Let me say at the start that I don’t know many Irish people. There has always been a small part of me that thought of myself as being of Irish decent, but that was based on gut instinct (and my love of Lucky Charms) rather than scientific proof. To my delight, a few years ago, I was able to spend about 20 minutes with 2 brothers who were visiting Chicago the same time I was there. I was with our church doing some work with a local church in the area known as Wrigleyville. Just a few feet from the front of Wrigley Field, I made 2 Irish friends. These fellas were a hoot. They had been drinking since mid day and I caught up with them about seven o’clock in the evening. (I didn’t catch up with them drinking but simply crossed paths with them).

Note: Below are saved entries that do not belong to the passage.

(* ===== verification/ResolverLoop.v ===== *)
(** * The resolver's loop

    The second half of [Resolver.prototype.resolve]: choosing the entries of the
    resolution table that have to be looked up, and looking them up, at once
    when they are local and by asynchronous requests otherwise, with a lock and
    a cache per URL, until the last one calls [finish]; and the decision of
    [finish] to go on or to stop.

    The timers and the network are the environment: they may fire in any order,
    so the loop is a transition system. Entries have a textual root and a
    textual location (an entry without a location makes [resolveItem] throw). *)

From S2P Require Import Prelude JsValue Resolver.

(** ** Choosing the entries to resolve *)

(** An entry with its location made text. *)
Record item := { i_as : resolve_as; i_root : jstr; i_key : jstr; i_location : jstr }.

Definition set_root (r : jstr) (a : item) : item :=
  {| i_as := i_as a; i_root := r; i_key := i_key a; i_location := i_location a |}.

(** Path walking: [..] drops the segment before it. *)
Definition normalize (parts : list jstr) : list jstr :=
  fold_left (λ acc p, if streq p #".." then removelast acc else acc ++ [p]) parts [].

I had been doing community surveys for several days and had been able to meet a variety of people. These guys stood out and will never be forgotten. The survey simply asked a few questions such as issues within the community, ideas to make it better, how can a local church help, do you consider yourself religious, and if you could ask God one question what would it be? These guys stumbled by and soon we were best friends (not that they probably remember because they had been drinking since mid day) for a few moments. They gladly took the survey and in a remarkable moment of clarity when they got to the last question. The brothers looked at each other and then one spoke and said, ‘Danny, this is a loaded question.’ He said he wanted to ask God what his future looked like and who he would marry. His brother patted him on the back and said it was the nicest thing he had heard him say. In that moment, I shared the gospel with them and they listened intently. The moment was short as they soon left in a song of revelry and that is the last I saw of them.

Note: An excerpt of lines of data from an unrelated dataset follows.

(** [binaryRequest] *)
Definition binaryRequest (accept : value) : bool :=
  match accept with
  | VStr s => prefixb #"image" (to_lower s) || prefixb #"application/pdf" s
              || prefixb #"application/octet-stream" s
  | _ => false
  end.

(** The functions of superagent by the name of the method. *)
Definition method_names : list (jstr * jstr) :=
  [(#"get", #"GET"); (#"head", #"HEAD"); (#"options", #"OPTIONS"); (#"del", #"DELETE");
   (#"patch", #"PATCH"); (#"post", #"POST"); (#"put", #"PUT")].

(** The fields of a multipart body that is an object: for an array, the code
    sends the positions. *)
Definition multipart_fields (body : value) : list (jstr * value) :=
  concat (map (λ '(k, v), match v with
      | VArr l => imap (λ i _, (k, VStr (str_of_Z (Z.of_nat i)))) l
      | _ => [(k, v)]
      end) (entries body)).

(** The request that [SuperagentHttpClient.prototype.execute] builds, and the
    fields of its form data. *)
Definition build_request (obj : http_request) : res (request * list (jstr * value)) :=
  let method := to_lower (o_method obj) in
  let method := if streq method #"delete" then #"del" else method in
  match pget method_names method with
  | None => Throw TypeError
  | Some name =>
      let r := newRequest name (o_url obj) in
      let r := if o_timeout obj =? 0 then r else set_timeout (o_timeout obj) r in
      let r := if o_cookies obj then withCredentials r else r in
      let body := o_body obj in
      let ct := to_string (or_else (field (o_headers obj) #"Content-Type") (VStr [])) in
      let '(r, headers, fields) :=
        if is_object body then
          if starts_with #"multipart/form-data" ct
          then (r, pdel #"Content-Type" (o_headers obj), multipart_fields body)
          else (send (match stringify body with Some s => VStr s | None => VUndef end) r, o_headers obj, [])
        else if truthy body then (send body r, o_headers obj, [])
        else (r, o_headers obj, []) in
      Ok (set_fields headers r, fields)
  end.

(** ** Which callback is called *)

(** No parameter of the content type replaces the status or the error of the response. *)
Definition own_status (x : xhr) : Prop :=
  let params := mime_params (default [] (x_contentType x)) in pget params #"status" = None ∧ pget params #"error" = None.

Lemma assigned_other (l : list (jstr * jstr)) k : ∀ this : list (jstr * value),
  pget l k = None → field (fold_left (λ this '(k, v), pset k (VStr v) this) l this) k = field this k.
Proof.
  induction l as [|[k' v] l IH]; intros this H; [done|]. cbn [pget] in H. cbn [fold_left].
  destruct (streq k k') eqn:E; [done|]. rewrite IH // field_pset. by rewrite (proj2 (streq_neq k' k)); [|apply streq_neq in E; congruence].
Qed.

Lemma mime_params_nodup str : NoDup (mime_params str).*1.
Proof.
  unfold mime_params. assert (∀ l (acc : list (jstr * jstr)), NoDup acc.*1 → NoDup (fold_left (λ obj s,
      match split_spaced 61 s with
      | key :: val :: _ => if negb (streq key []) && negb (streq val []) then pset key val obj else obj
      | _ => obj end) l acc).*1) as H; [|apply H; constructor].
  induction l as [|x l IH]; intros acc Hacc; [done|]. cbn [fold_left]. apply IH.
  destruct (split_spaced 61 x) as [|k [|v t]]; try done. case_if; [by apply pset_nodup|done].
Qed.

(** A property of a response that no parameter of the content type replaces. *)
Lemma newResponse_field {N : TextNumbers} json_parse method url x r k :
  newResponse json_parse method url x = Ok r → pget (mime_params (default [] (x_contentType x))) k = None →
  streq #"body" k = false → streq #"type" k = false → field r k = field (bareResponse method url x) k.
Proof.
  intros H Hp Hb Ht. unfold newResponse in H. apply bind_Ok in H as (m & _ & H). apply bind_Ok in H as (b & _ & H). injection H as <-.
  rewrite field_pset Hb. unfold setHeaderProperties. rewrite assigned_other; [by rewrite field_pset Ht|].
  rewrite (pget_perm _ (mime_params (default [] (x_contentType x)))); [done| |apply enum_perm]. rewrite enum_perm. apply mime_params_nodup.
Qed.

(** (C14) Which callback a finished request reaches, and with which status. With superagent:
    when the response can be read and no parameter of its content type is named status or
    error (the code lets parameters replace properties of the response), the callback for
    responses gets the statuses of success and the one for errors all others, the status
    being that of the response (204 for the 1223 of Internet Explorer); a response that
    cannot be read reaches the one for errors with status 0. With jQuery the callback for
    errors gets status 0 and those from 400 on, the one for responses all others. *)
Theorem http_dispatch {N : TextNumbers} interceptor safeLoad json_parse method url x :
  own_status x →
  (let status := if x_status x =? 1223 then 204 else x_status x in
   let answer := superagent_end interceptor safeLoad json_parse (on_end json_parse method url x) in
   match newResponse json_parse method url x with
   | Throw _ => ∃ r, h_status r = VNum 0 ∧ answer = CalledError (interceptor r)
   | Ok _ => ∃ r, h_status r = VNum status ∧
       answer = if (200 <=? status) && (status <? 300) then CalledResponse (interceptor r) else CalledError (interceptor r)
   end) ∧
  ∀ status statusText text headers responseJSON, ∃ r, h_status r = VNum status ∧
    jquery_complete interceptor safeLoad status statusText text headers responseJSON
    = if (status =? 0) || (400 <=? status) then CalledError (interceptor r) else CalledResponse (interceptor r).
Proof.
  intros [Hs He]. split.
  - cbv zeta. unfold on_end. destruct (newResponse json_parse method url x) as [r|e] eqn:E; [|eexists; split; [|reflexivity]; reflexivity].
    assert (field r #"status" = VNum (if x_status x =? 1223 then 204 else x_status x)) as Fs by (by rewrite (newResponse_field _ _ _ _ _ _ E Hs)).
    pose proof (newResponse_field _ _ _ _ _ _ E He eq_refl eq_refl) as Fe.
    set (status := if x_status x =? 1223 then 204 else x_status x) in *. rewrite Fs. cbn [num_lt num_ge].
    destruct (Z.ltb_spec status 200), (Z.leb_spec 300 status), (Z.leb_spec 200 status), (Z.ltb_spec status 300); try lia; cbn [orb andb];
      cbn [superagent_end]; try (eexists; split; [|reflexivity]; exact Fs).
    assert (field r #"error" = VBool false) as ->.
    { rewrite Fe. unfold bareResponse, setStatusProperties. fold status. assert (Z.quot status 100 = 2) as -> by (Z.to_euclidean_division_equations; lia). reflexivity. }
    cbn [truthy]. unfold end_response, on_response. cbn [h_status]. rewrite Fs. cbn [num_ge].
    destruct (Z.leb_spec 400 status); [lia|]. by eexists; split; [|reflexivity].
  - intros status statusText text headers responseJSON. unfold jquery_complete, on_response, on_error. cbn [h_status num_ge].
    eexists. split; [|destruct ((200 <=? status) && (status <? 300)) eqn:A; [|destruct ((status =? 0) || (400 <=? status) && (status <? 599)) eqn:B]].
    2: { destruct (Z.leb_spec 400 status), (Z.eqb_spec status 0); try lia. reflexivity. }
    2: { destruct (Z.leb_spec 400 status), (Z.eqb_spec status 0); try lia; reflexivity. }
    2: { destruct (Z.leb_spec 400 status), (Z.eqb_spec status 0); try lia; reflexivity. }
    reflexivity.
Qed.

Lemma http_dispatch_witness : let N : TextNumbers := no_numbers in
  let x := {| x_status := 404; x_statusText := #"Not Found"; x_headers := []; x_text := #"no";
              x_contentType := Some #"text/plain; charset=utf-8" |} in
  let ok := λ _ : jstr, Ok VNull : res value in
  (let status := if x_status x =? 1223 then 204 else x_status x in
   let answer := superagent_end id ok ok (on_end ok #"GET" #"/x" x) in
   match newResponse ok #"GET" #"/x" x with
   | Throw _ => ∃ r, h_status r = VNum 0 ∧ answer = CalledError (id r)
   | Ok _ => ∃ r, h_status r = VNum status ∧
       answer = if (200 <=? status) && (status <? 300) then CalledResponse (id r) else CalledError (id r)
   end) ∧
  ∀ status statusText text headers responseJSON, ∃ r, h_status r = VNum status ∧
    jquery_complete id ok status statusText text headers responseJSON
    = if (status =? 0) || (400 <=? status) then CalledError (id r) else CalledResponse (id r).
Proof. intros N x ok. apply (http_dispatch id ok ok #"GET" #"/x" x). split; vm_compute; reflexivity. Defined.

(** ** What is sent *)

Lemma set_fields_header l r k :
  NoDup l.*1 → pget (q_header (set_fields l r)) k = match pget l k with Some v => Some v | None => pget (q_header r) k end.
Proof.
  intros Hnd. unfold set_fields. rewrite (pget_perm _ _ k Hnd (symmetry (enum_perm l))).
  assert (NoDup (enum l).*1) as Hnd' by by rewrite enum_perm. revert r. induction (enum l) as [|[k' v] l' IH]; intros r; [done|].
  cbn [fmap list_fmap fst] in Hnd'. apply NoDup_cons in Hnd' as [Hk Hnd']. cbn [fold_left pget]. rewrite IH; [|done].
  cbn [set_field q_header]. rewrite pget_pset. destruct (streq k k') eqn:E.
  - apply streq_spec in E as ->. rewrite streq_refl. by rewrite (proj2 (pget_none _ _) Hk).
  - destruct (pget l' k); [done|]. by rewrite (proj2 (streq_neq k' k)); [|apply streq_neq in E; congruence].
Qed.

Lemma set_fields_rest l r :
  q_method (set_fields l r) = q_method r ∧ q_url (set_fields l r) = q_url r ∧
  q_query (set_fields l r) = q_query r ∧ q_data (set_fields l r) = q_data r.
Proof.
  unfold set_fields. revert r. induction (enum l) as [|[k v] l' IH]; intros r; [done|].
  cbn [fold_left]. by destruct (IH (set_field k v r)) as (-> & -> & -> & ->).
Qed.

Lemma set_fields_nodup l r : NoDup (q_header r).*1 → NoDup (q_header (set_fields l r)).*1.
Proof.
  unfold set_fields. revert r. induction (enum l) as [|[k v] l' IH]; intros r H; [done|].
  cbn [fold_left]. apply IH. cbn [set_field q_header]. by apply pset_nodup.
Qed.

(** The name of superagent's function for a method. *)
Definition superagent_method (method : jstr) : option jstr :=
  let m := to_lower method in pget method_names (if streq m #"delete" then #"del" else m).

(** (C13) A request with an object as its body and no multipart content type is sent with
    the object's JSON text, to its URL, under its method, and with its own headers that are
    not null; there is one more header only when the request has no content type: superagent
    then sends the text as a form. *)
Theorem http_request_sent obj name o :
  superagent_method (o_method obj) = Some name → NoDup (o_headers obj).*1 →
  match pget (o_headers obj) #"Content-Type" with
  | Some (VStr ct) => starts_with #"multipart/form-data" ct = false
  | Some _ => False
  | None => True
  end →
  o_body obj = VObj o →
  ∃ r q, build_request obj = Ok (r, []) ∧ send_request r = Ok q ∧
    s_method q = name ∧ s_url q = o_url obj ∧ s_body q = VStr (default [] (stringify (VObj o))) ∧
    ∀ k v, (k, v) ∈ s_headers q ↔ (k, v) ∈ o_headers obj ∧ is_nullish v = false ∨
      pget (o_headers obj) #"Content-Type" = None ∧ k = #"Content-Type" ∧ v = VStr #"application/x-www-form-urlencoded".
Proof.
  intros Hm Hnd Hct Hb. unfold superagent_method in Hm. unfold build_request. rewrite Hm Hb.
  set (r0 := if o_cookies obj then _ else _).
  assert (q_method r0 = name ∧ q_url r0 = o_url obj ∧ q_query r0 = [] ∧ q_data r0 = VUndef ∧
          q_header r0 = [] ∧ q_lower r0 = []) as (R1 & R2 & R3 & R4 & R5 & R6).
  { unfold r0. destruct (o_cookies obj), (o_timeout obj =? 0); done. }
  clearbody r0. cbn [is_object].
  assert (starts_with #"multipart/form-data" (to_string (or_else (field (o_headers obj) #"Content-Type") (VStr []))) = false) as ->.
  { unfold field, or_else. destruct (pget (o_headers obj) #"Content-Type") as [[| | | | |ct| |]|]; try done.
    change (default VUndef (Some (VStr ct))) with (VStr ct). destruct (truthy (VStr ct)); done. }
  destruct (stringify (VObj o)) as [s|] eqn:Es; [|done]. change (default [] (Some s)) with s.
  set (r1 := send (VStr s) r0).
  assert (q_method r1 = name ∧ q_url r1 = o_url obj ∧ q_query r1 = [] ∧ q_data r1 = VStr s ∧
    q_header r1 = [(#"Content-Type", VStr #"application/x-www-form-urlencoded")]) as (S1 & S2 & S3 & S4 & S5).
  { unfold r1, send. rewrite R6. change (truthy (field [] #"content-type")) with false. cbv iota.
    unfold set_type, set_field, set_data. cbn [q_lower q_header q_method q_url q_query q_data]. rewrite R4 R5 R6.
    split_and!; try done. }
  clearbody r1. exists (set_fields (o_headers obj) r1). destruct (set_fields_rest (o_headers obj) r1) as (T1 & T2 & T3 & T4).
  unfold send_request, body_of. rewrite T1 T4 S1 S4. cbn [is_string]. rewrite orb_true_r. cbn [is_undef mbind res_bind].
  eexists. split; [done|]. split; [reflexivity|]. cbn [s_method s_url s_body s_headers].
  split_and!; [done| |done|].
  - unfold full_url. by rewrite T2 T3 S2 S3.
  - intros k v. rewrite list_elem_of_In filter_In -list_elem_of_In enum_perm. cbn [snd]. rewrite negb_true_iff.
    assert (NoDup (q_header r1).*1) as Hnd1 by (rewrite S5; apply NoDup_singleton).
    pose proof (set_fields_nodup (o_headers obj) r1 Hnd1) as Hnd2.
    assert (∀ l : list (jstr * value), NoDup l.*1 → (k, v) ∈ l ↔ pget l k = Some v) as Hp.
    { intros l Hl. split; [by apply pget_in|by apply pget_some_in]. }
    rewrite !Hp; [|done..]. rewrite set_fields_header; [|done]. destruct (pget (o_headers obj) k) as [v'|] eqn:E.
    + split; [tauto|]. intros [H|(H & -> & _)]; [done|congruence].
    + rewrite S5. cbn [pget]. destruct (streq k #"Content-Type") eqn:K.
      * apply streq_spec in K as ->. split; [intros [[= <-] _]; by right|]. by intros [[? _]|(_ & _ & ->)].
      * apply streq_neq in K. split; [by intros [? _]|]. by intros [[? _]|(_ & ? & _)].
Qed.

The moments we have with the people we encounter is often short. I would even say these moments are far from being set up the way we think they should be set up for sharing the gospel. Hope is in short supply for many today and the small uncomfortable moments are often the times God gives us to share the story of grace with them. I could fill this post with story after story of talking to people at odd times about Christ. I could also fill this post with story after story of remaining silent because I didn’t seethe moment as right for me.

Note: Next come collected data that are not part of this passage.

Lemma push_bytes bits a b c :
  is_byte a → is_byte b → is_byte c → bytes3_bits bits a b c mod 16777216 = a * 65536 + b * 256 + c.
Proof.
  unfold is_byte. intros Ha Hb Hc. unfold bytes3_bits.
  rewrite (push_byte _ c ((bits * 256 + a) * 256 + b)); [zdm|].
  rewrite (push_byte _ b (bits * 256 + a)); [done|]. by apply push_byte.
Qed.

Lemma units_tail3 n bits : units_tail (3 + n) bits = units_tail n bits.
Proof.
  unfold units_tail. replace ((3 + n) mod 3)%nat with (n mod 3)%nat; [done|].
  replace (3 + n)%nat with (n + 1 * 3)%nat by lia. by rewrite Nat.Div0.mod_add.
Qed.

Lemma units_tail1 bits a : is_byte a → bits mod 256 = a → units_tail 1 bits = map b64_unit [a / 4; a mod 4 * 16] ++ [61; 61].
Proof.
  unfold is_byte. intros Ha H. unfold units_tail. change (1 mod 3)%nat with 1%nat. cbv iota.
  rewrite (field_of_bits bits 2 6) // jand_63. change (2 ^ (2 + 6)) with 256. change (2 ^ 2) with 4.
  assert (jshl bits 4 mod 64 = a mod 4 * 16) as ->.
  { rewrite (jshl_mod bits 4 6) //. change (2 ^ 6) with 64. change (2 ^ 4) with 16. zdm. }
  rewrite H. change (map_unit 64) with 61. rewrite !map_unit_sextet; [done|zdm..].
Qed.

Lemma units_tail2 bits a b :
  is_byte a → is_byte b → bits mod 65536 = a * 256 + b →
  units_tail 2 bits = map b64_unit [a / 4; a mod 4 * 16 + b / 16; b mod 16 * 4] ++ [61].
Proof.
  unfold is_byte. intros Ha Hb H. unfold units_tail. change (2 mod 3)%nat with 2%nat. cbv iota.
  rewrite (field_of_bits bits 10 6) // (field_of_bits bits 4 6) // jand_63.
  change (2 ^ (10 + 6)) with 65536. change (2 ^ (4 + 6)) with 1024. change (2 ^ 10) with 1024. change (2 ^ 4) with 16.
  assert (jshl bits 2 mod 64 = b mod 16 * 4) as ->.
  { rewrite (jshl_mod bits 2 6) //. change (2 ^ 6) with 64. change (2 ^ 2) with 4. zdm. }
  change (map_unit 64) with 61. rewrite !map_unit_sextet; [|zdm..]. cbn [map app]. unit_eqs.
Qed.

(** The text from a group on. *)
Lemma represent_from bs : ∀ idx bits,
  Forall is_byte bs → (idx mod 3)%nat = 0%nat → (idx = 0%nat → bs ≠ []) →
  (binary_bytes idx bits bs).1 ++ units_tail (length bs) (binary_bytes idx bits bs).2 =
  (if (idx =? 0)%nat then [] else units4 bits) ++ rfc4648 bs.
Proof.
  induction bs as [|a|a b|a b c rest IH] using triple_ind; intros idx bits HF Hi H0.
  - cbn. rewrite app_nil_r. destruct idx; [by destruct H0|done].
  - rewrite binary_bytes_cons. cbn [binary_bytes fst snd length]. rewrite app_nil_r. f_equal.
    + unfold flush. rewrite Hi. by destruct idx.
    + rewrite Forall_singleton in HF. apply units_tail1; [done|]. unfold is_byte in HF.
      rewrite -Z.add_mod_idemp_l // (jshl_mod bits 8 8) //. change (2 ^ 8) with 256. zdm.
  - rewrite !binary_bytes_cons. cbn [binary_bytes fst snd length]. rewrite app_nil_r.
    change (S idx) with (1 + idx)%nat. rewrite flush_inside; [|lia|done]. rewrite app_nil_r. f_equal.
    + unfold flush. rewrite Hi. by destruct idx.
    + apply Forall_cons in HF as [Ha HF]. rewrite Forall_singleton in HF. rename HF into Hb. apply units_tail2; [done..|].
      unfold is_byte in *. pose proof (push_byte (jshl bits 8 + a) b (bits * 256 + a)
        ltac:(by apply push_byte)). zdm.
  - apply Forall_cons in HF as [Ha HF]. apply Forall_cons in HF as [Hb HF]. apply Forall_cons in HF as [Hc HF].
    rewrite binary_bytes_group //. cbn [fst snd]. change (length (a :: b :: c :: rest)) with (3 + length rest)%nat.
    rewrite units_tail3 -app_assoc IH //.
    + cbn [rfc4648]. rewrite (units4_spec (bytes3_bits bits a b c) a b c) //; [|by apply push_bytes].
      f_equal. unfold flush. rewrite Hi. by destruct idx.
    + by rewrite -Nat.Div0.add_mod_idemp_r Hi.
Qed.

(** The units of a text without its padding, as sextets. *)
Fixpoint sextets (bs : list Z) : list Z :=
  match bs with
  | a :: b :: c :: rest => sextets3 a b c ++ sextets rest
  | [a; b] => [a / 4; a mod 4 * 16 + b / 16; b mod 16 * 4]
  | [a] => [a / 4; a mod 4 * 16]
  | [] => []
  end.

Lemma sextets_range bs : Forall is_byte bs → Forall (λ n, 0 <= n < 64) (sextets bs).
Proof.
  induction bs as [|a|a b|a b c rest IH] using triple_ind; intros HF; rewrite ?Forall_cons in HF; unfold is_byte in HF;
    cbn [sextets sextets3 app]; rewrite ?Forall_cons; [done|split_and!; try done; zdm..|].
  destruct HF as (Ha & Hb & Hc & HF). split_and!; [zdm..|by apply IH].
Qed.

Definition keep_unit (c : Z) : bool := negb ((c =? 13) || (c =? 10) || (c =? 61)).

Lemma filter_units l : Forall (λ n, 0 <= n < 64) l → List.filter keep_unit (map b64_unit l) = map b64_unit l.
Proof.
  intros HF. apply filter_all, forallb_forall. intros c Hc. apply in_map_iff in Hc as (x & <- & Hx).
  rewrite Forall_forall in HF. apply list_elem_of_In, HF in Hx. revert x Hx. by apply sextet_check.
Qed.

Lemma rfc4648_units bs : Forall is_byte bs → List.filter keep_unit (rfc4648 bs) = map b64_unit (sextets bs).
Proof.
  induction bs as [|a|a b|a b c rest IH] using triple_ind; intros HF; [done| | |]; cbn [rfc4648 sextets];
    rewrite List.filter_app.
  - rewrite filter_units; [by rewrite app_nil_r|]. exact (sextets_range [a] HF).
  - rewrite filter_units; [by rewrite app_nil_r|]. exact (sextets_range [a; b] HF).
  - apply Forall_cons in HF as [Ha HF]. apply Forall_cons in HF as [Hb HF]. apply Forall_cons in HF as [Hc HF].
    rewrite map_app IH // filter_units //. apply (sextets_range [a; b; c]). by rewrite !Forall_cons.
Qed.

I have written about hope more indepth before, but far too often I keep that word in the deeply academic realm. The hope we have in Christ should always be practical and on display so that at the uncomfortable and inconvenient moments we can share as best we know how with our families, coworkers, drunk Irishmen, or whoever else may cross our paths. As a Christ follower, you are a display of hope. You are presenting a message in one way or the other each moment of the day. Take time to consider that you are not holding to a form of hope but to the One who IS hope. Christ is our hope and we face the future with confidence. Hope allows us to view the past and present different because of Him. Don’t be afraid but be faithful to live out this hope that you have and upon which you have set your eyes. If you happen to be near Wrigley Field, don’t be afraid of two Irish brothers who may have had too much of the local flavors!